BEGIN DATA RECORDS
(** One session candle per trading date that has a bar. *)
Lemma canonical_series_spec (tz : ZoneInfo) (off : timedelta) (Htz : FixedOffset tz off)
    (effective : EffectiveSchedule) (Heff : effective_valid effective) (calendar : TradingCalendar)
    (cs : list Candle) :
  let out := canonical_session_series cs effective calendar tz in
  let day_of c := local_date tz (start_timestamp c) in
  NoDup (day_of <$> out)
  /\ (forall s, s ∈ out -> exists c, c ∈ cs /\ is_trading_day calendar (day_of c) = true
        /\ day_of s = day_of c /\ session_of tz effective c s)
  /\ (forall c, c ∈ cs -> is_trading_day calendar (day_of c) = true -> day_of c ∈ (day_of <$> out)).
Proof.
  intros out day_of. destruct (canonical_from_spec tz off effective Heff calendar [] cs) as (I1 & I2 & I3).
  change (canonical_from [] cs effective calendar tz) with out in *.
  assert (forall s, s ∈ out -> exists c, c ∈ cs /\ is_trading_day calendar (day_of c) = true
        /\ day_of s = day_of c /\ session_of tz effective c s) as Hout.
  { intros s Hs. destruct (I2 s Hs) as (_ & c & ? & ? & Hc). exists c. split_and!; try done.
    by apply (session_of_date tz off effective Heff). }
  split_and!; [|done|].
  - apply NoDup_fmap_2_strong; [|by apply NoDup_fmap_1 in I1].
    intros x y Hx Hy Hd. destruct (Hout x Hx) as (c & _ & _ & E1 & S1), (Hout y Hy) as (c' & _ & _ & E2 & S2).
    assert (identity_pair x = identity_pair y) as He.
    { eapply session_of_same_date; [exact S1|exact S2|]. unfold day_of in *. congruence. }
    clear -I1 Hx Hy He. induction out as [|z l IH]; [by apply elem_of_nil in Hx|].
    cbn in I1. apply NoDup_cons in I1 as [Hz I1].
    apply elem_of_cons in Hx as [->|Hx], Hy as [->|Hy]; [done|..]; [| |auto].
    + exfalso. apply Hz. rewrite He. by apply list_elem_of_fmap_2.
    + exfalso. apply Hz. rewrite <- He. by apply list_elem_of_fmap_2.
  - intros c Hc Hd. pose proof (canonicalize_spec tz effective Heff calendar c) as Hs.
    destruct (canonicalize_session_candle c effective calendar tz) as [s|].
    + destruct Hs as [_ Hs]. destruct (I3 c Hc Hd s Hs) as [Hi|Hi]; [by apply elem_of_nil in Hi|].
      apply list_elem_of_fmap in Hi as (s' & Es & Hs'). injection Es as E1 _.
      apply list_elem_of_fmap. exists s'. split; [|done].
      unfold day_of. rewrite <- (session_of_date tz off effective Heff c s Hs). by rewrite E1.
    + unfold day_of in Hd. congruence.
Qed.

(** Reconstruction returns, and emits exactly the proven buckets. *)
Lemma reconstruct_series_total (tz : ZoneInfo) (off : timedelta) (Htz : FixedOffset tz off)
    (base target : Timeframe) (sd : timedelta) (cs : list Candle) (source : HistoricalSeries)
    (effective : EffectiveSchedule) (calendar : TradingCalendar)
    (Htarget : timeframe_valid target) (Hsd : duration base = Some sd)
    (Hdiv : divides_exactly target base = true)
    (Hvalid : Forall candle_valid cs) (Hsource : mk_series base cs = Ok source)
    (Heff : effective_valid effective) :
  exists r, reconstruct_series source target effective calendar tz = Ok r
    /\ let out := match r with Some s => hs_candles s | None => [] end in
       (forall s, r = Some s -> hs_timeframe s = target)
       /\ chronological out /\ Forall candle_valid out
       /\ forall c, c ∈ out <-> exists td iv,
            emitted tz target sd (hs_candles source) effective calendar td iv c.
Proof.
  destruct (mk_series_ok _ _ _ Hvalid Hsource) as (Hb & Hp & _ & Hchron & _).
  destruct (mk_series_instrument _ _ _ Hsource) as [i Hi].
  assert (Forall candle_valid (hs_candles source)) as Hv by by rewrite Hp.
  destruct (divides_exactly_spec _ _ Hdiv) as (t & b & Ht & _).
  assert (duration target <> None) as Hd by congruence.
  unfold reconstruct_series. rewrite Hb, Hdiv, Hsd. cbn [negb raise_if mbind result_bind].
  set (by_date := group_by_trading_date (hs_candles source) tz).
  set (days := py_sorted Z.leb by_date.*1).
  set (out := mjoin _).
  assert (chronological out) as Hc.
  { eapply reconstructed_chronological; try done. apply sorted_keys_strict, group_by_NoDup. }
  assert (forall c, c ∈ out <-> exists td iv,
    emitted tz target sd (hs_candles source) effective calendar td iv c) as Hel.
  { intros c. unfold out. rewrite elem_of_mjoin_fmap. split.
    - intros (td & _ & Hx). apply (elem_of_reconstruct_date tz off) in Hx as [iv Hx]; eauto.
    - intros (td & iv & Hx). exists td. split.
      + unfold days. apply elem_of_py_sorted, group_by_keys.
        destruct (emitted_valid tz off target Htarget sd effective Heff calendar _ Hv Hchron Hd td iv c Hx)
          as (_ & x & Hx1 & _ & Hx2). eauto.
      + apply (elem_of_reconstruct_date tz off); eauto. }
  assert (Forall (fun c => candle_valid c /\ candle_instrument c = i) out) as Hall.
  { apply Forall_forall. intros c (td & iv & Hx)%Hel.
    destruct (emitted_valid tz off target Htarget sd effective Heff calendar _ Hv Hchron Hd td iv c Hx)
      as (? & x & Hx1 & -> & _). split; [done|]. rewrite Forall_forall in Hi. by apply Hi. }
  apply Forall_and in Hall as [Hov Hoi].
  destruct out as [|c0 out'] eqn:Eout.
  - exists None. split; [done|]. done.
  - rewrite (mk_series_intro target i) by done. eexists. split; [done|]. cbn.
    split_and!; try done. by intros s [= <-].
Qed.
END DATA RECORDS
TASK ITEM — For every line of the material that holds the word "Hsource", make a copy.

FINISHED TASK —
    (Hvalid : Forall candle_valid cs) (Hsource : mk_series base cs = Ok source)
  destruct (mk_series_ok _ _ _ Hvalid Hsource) as (Hb & Hp & _ & Hchron & _).
  destruct (mk_series_instrument _ _ _ Hsource) as [i Hi].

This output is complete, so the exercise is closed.